Lemma execute_on_connection_spec opened mutation t request :
  (∀ b, request_sent opened request = Some b → sane b) →
  match (execute_on_connection l opened mutation t request).1 with
  | Ok r => ∃ b, request_sent opened request = Some b ∧ reply t b = Some (SuccessEnvelope r)
  | Err e => uncertain mutation e ∨
      ∃ b a, request_sent opened request = Some b ∧ reply t b = Some (ErrorEnvelope a) ∧ response_of mutation (ErrorEnvelope a) = Err e
  | Stuck _ => False
  end.
Proof.
  intros Hs. unfold execute_on_connection, request_sent in *. destruct opened as [e|b]; [by left|].
  destruct (write_all request b) as [[e|] b1]; [by left|]. destruct (finish b1) as [[e|] b2]; [by left|].
  pose proof (read_response_spec mutation t b2 (Hs b2 eq_refl)) as Hr.
  destruct (read_response l mutation t b2) as [[env|e|k] b3]; cbn [fst mbind Result_bind]; [|left; apply Hr|done].
  destruct env as [r|a]; cbn [response_of]; [by exists b2|].
  destruct mutation, (mutation_outcome a) eqn:Eo; right; exists b2, a; split_and!; try done; cbn; by rewrite Eo.
Qed.
End exchange.

(** ** Properties *)

(** C16: the manager of the shared connection dials at most once at a time and loses no
    wakeup.  Whatever the tasks do, cancellation included, at most one of them is in a
    handshake.  A task that waits for a notification has been notified already, or a
    task is about to notify, or the reconnection is still marked as under way, and then a
    task is in the handshake, which will clear the mark and notify, or some task was
    cancelled.  (A cancelled handshake leaves the mark set for good.) *)
Theorem single_flight_without_lost_wakeups {K} ls (m : Manager K) :
  task_steps new_manager ls m →
  (∀ i j, mg_tasks m !! i = Some Dialing → mg_tasks m !! j = Some Dialing → i = j) ∧
  (∀ i seen, mg_tasks m !! i = Some (Waiting seen) →
     (seen < mg_notified m)%nat ∨ notifier m ∨
     reconnecting (mg_state m) = true ∧ (TCancel ∈ ls ∨ ∃ j, mg_tasks m !! j = Some Dialing)).
Proof.
  intros Hst. destruct (task_steps_ok _ _ _ new_manager_ok Hst) as [M1 _ _ M4]. split; [done|].
  intros i seen [Hs|[Hr|Hn]]%M4; [by left| |by right; left]. right; right. split; [done|].
  destruct (decide (TCancel ∈ ls)) as [Hc|Hc]; [by left|right]. by eapply (task_steps_dialer new_manager).
Qed.

(** C35: a late failure does not close a newer connection.  When a task reports a failure
    of the connection that it was given, the installed connection is dropped only if it is
    that very connection; the generation counter tells them apart as long as it does not
    wrap around. *)
Theorem late_failure_spares_newer_connection {K} ls (m : Manager K) id c d :
  task_steps new_manager ls m → Z.of_nat (dials ls) < U64_MAX →
  mg_tasks m !! id = Some (Finished (Ok c)) → current (mg_state m) = Some d → d ≠ c →
  invalidate (installed_generation c) (mg_state m) = (None, mg_state m).
Proof.
  intros Hst Hn Hi Hd Hne. destruct (generations_steps 0 _ _ _ new_generations Hst Hn) as [_ G2 _ _].
  unfold invalidate, generation_is_current. rewrite Hd. cbn. rewrite bool_decide_false, orb_true_r; [done|].
  intros [= E]. apply Hne, G2; [by left|right; eauto|done].
Qed.

(** C36: a handshake whose future is dropped blocks the client for good.  The dropped task
    leaves the reconnection marked as under way, nobody dials and nobody notifies: until
    [close] is called, every task that needs a connection stays before or in its wait. *)
Theorem cancelled_dial_blocks_client {K} :
  ∃ m : Manager K, task_steps new_manager [TCall; TEnter; TCancel] m ∧
  ∀ ls m', task_steps m ls m' → TClose ∉ ls →
    ∀ id p, mg_tasks m' !! id = Some p → p = Looping (mg_notified m') ∨ p = Waiting (mg_notified m').
Proof.
  set (s1 := mkState None 0 true 0 None false : ConnectionState K). exists (mkManager s1 ∅ 0). split.
  - eapply task_steps_cons; [by apply (task_call 0)|].
    eapply task_steps_cons; [by eapply (task_enter 0 0 (λ _, true) 0 0 (inr Dial) s1)|].
    eapply task_steps_cons; [|constructor].
    eapply eq_rect; [eapply (task_cancel 0 Dialing); [done|by right; left]|]. cbn. by rewrite !delete_insert_eq, delete_empty.
  - intros ls m' Hst Hc. assert (Ha : abandoned (mkManager s1 ∅ 0)).
    { split; [done|]. intros i p Hp. cbn in Hp. by rewrite lookup_empty in Hp. }
    apply (abandoned_steps _ _ _ Ha Hst Hc).
Qed.

(** C15: the client does not misreport a mutation.  The caller gets a response only if the
    request was sent and the finished reply stream is one frame with that response.  An
    error that is not marked as an unknown outcome means that nothing was sent, because the
    request did not encode or there was no connection, or it is the decoded error of the
    reply, whose outcome is known.  Every other failure, of the transport or of the reply,
    is reported as an unknown outcome. *)
Theorem mutation_errors_are_honest `{SB : BiStreamSpec B} {K} l tenant request ensured (open_bi : K → string + B) :
  Service.is_mutation request = true →
  (∀ f c b, encode_request l tenant request = Ok f → ensured = Ok c → request_sent (open_bi (connection c)) f = Some b → sane b) →
  let exchanged b := ∃ f c, encode_request l tenant request = Ok f ∧ ensured = Ok c ∧
    request_sent (open_bi (connection c)) f = Some b ∧ peer_finished b = true in
  let answer b := decode_response_frame l (incoming b) (Some (request_opcode request)) in
  match (execute l tenant request ensured open_bi).1 with
  | Ok r => ∃ b, exchanged b ∧ answer b = Ok (SuccessEnvelope r)
  | Err (UnknownMutationOutcome _ _) => True
  | Err e => (∃ p, encode_request l tenant request = Err p) ∨ ensured = Err e ∨
      ∃ b a, exchanged b ∧ answer b = Ok (ErrorEnvelope a) ∧ e = Application a ∧ mutation_outcome a ≠ Unknown
  | Stuck k => encode_request l tenant request = Stuck k ∨ ensured = Stuck k
  end.
Proof.
  intros Hm Hs exchanged answer. unfold execute. rewrite Hm.
  destruct (encode_request l tenant request) as [f|e|k] eqn:Ef; [|by left; eexists|by left].
  destruct ensured as [c|e|k]; [|destruct e; try done; by right; left|by right].
  pose proof (execute_on_connection_spec l (open_bi (connection c)) true (request_opcode request) f (λ b, Hs f c b eq_refl eq_refl)) as Hx.
  cbn [fst]. unfold response_opcode_for_request.
  destruct (execute_on_connection l _ true _ f).1 as [r|e|k]; [|destruct Hx as [[d ->]|(b & a & Hb & Hr & He)]; [done|]|done].
  - destruct Hx as (b & Hb & Hr). apply reply_Some in Hr as (H1 & H2 & _). exists b. split; [|done]. by exists f, c.
  - apply reply_Some in Hr as (H1 & H2 & _). cbn in He.
    destruct (mutation_outcome a) eqn:Eo; injection He as <-; try done; right; right; exists b, a; rewrite Eo;
      (split_and!; [by exists f, c|done..]).
Qed.

(** ** Concrete instances *)

(** One task is in the handshake, a second one waits for it. *)
Definition two_tasks : Manager nat :=
  mkManager (mkState None 0 true 0 None false) {[0%nat := Dialing; 1%nat := Waiting 0]} 0.

Lemma two_tasks_steps : task_steps new_manager [TCall; TEnter; TCall; TEnter] two_tasks.
Proof.
  eapply task_steps_cons; [by apply (task_call 0)|].
  eapply task_steps_cons; [by eapply (task_enter 0 0 (λ _, true) 0 0 (inr Dial) (mkState None 0 true 0 None false))|].
  eapply task_steps_cons; [by apply (task_call 1)|].
  eapply task_steps_cons; [by eapply (task_enter 1 0 (λ _, true) 0 0 (inr Wait) (mkState None 0 true 0 None false))|].
  eapply eq_rect; [constructor|]. unfold two_tasks, set_task, set_state. cbn. f_equal.
Qed.

Lemma single_flight_without_lost_wakeups_witness :
  (0 < mg_notified two_tasks)%nat ∨ notifier two_tasks ∨
  reconnecting (mg_state two_tasks) = true ∧
    (TCancel ∈ [TCall; TEnter; TCall; TEnter] ∨ ∃ j, mg_tasks two_tasks !! j = Some Dialing).
Proof.
  destruct (single_flight_without_lost_wakeups [TCall; TEnter; TCall; TEnter] two_tasks two_tasks_steps) as [_ H].
  apply (H 1%nat 0%nat). reflexivity.
Defined.

(** The first connection broke, the second task has dialled again. *)
Definition first_connection : InstalledConnection nat := mkInstalled 7%nat 1.
Definition second_connection : InstalledConnection nat := mkInstalled 8%nat 2.
Definition redialled : Manager nat :=
  mkManager (mkState (Some second_connection) 2 false 0 None false)
    {[0%nat := Finished (Ok first_connection); 1%nat := Notifying (Ok second_connection)]} 1.
Definition redialled_labels : list task_label := [TCall; TEnter; TDialed; TNotify; TCall; TEnter; TDialed].

Lemma redialled_steps : task_steps new_manager redialled_labels redialled.
Proof.
  eapply task_steps_cons; [by apply (task_call 0)|].
  eapply task_steps_cons; [by eapply (task_enter 0 0 (λ _, true) 0 0 (inr Dial) (mkState None 0 true 0 None false))|].
  eapply task_steps_cons; [by eapply (task_dialed 0 (inr 7%nat) 0 (Ok first_connection) None (mkState (Some first_connection) 1 false 0 None false))|].
  eapply task_steps_cons; [by apply (task_notify 0 (Ok first_connection))|].
  eapply task_steps_cons; [by apply (task_call 1)|].
  eapply task_steps_cons; [by eapply (task_enter 1 1 (λ _, false) 0 0 (inr Dial) (mkState None 1 true 0 None false))|].
  eapply task_steps_cons; [by eapply (task_dialed 1 (inr 8%nat) 0 (Ok second_connection) None (mkState (Some second_connection) 2 false 0 None false))|].
  eapply eq_rect; [constructor|]. unfold redialled, set_task, set_state. cbn. f_equal.
Qed.

Lemma late_failure_spares_newer_connection_witness : invalidate 1 (mg_state redialled) = (None, mg_state redialled).
Proof.
  apply (late_failure_spares_newer_connection redialled_labels redialled 0%nat first_connection second_connection redialled_steps).
  - vm_compute. reflexivity.
  - reflexivity.
  - reflexivity.
  - discriminate.
Defined.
● ● ● ●
**EXERCISE**
Where a line of the records above holds the word "Stuck", count it; give the total as a single number and nothing else.

**RESPONSE BELOW**
2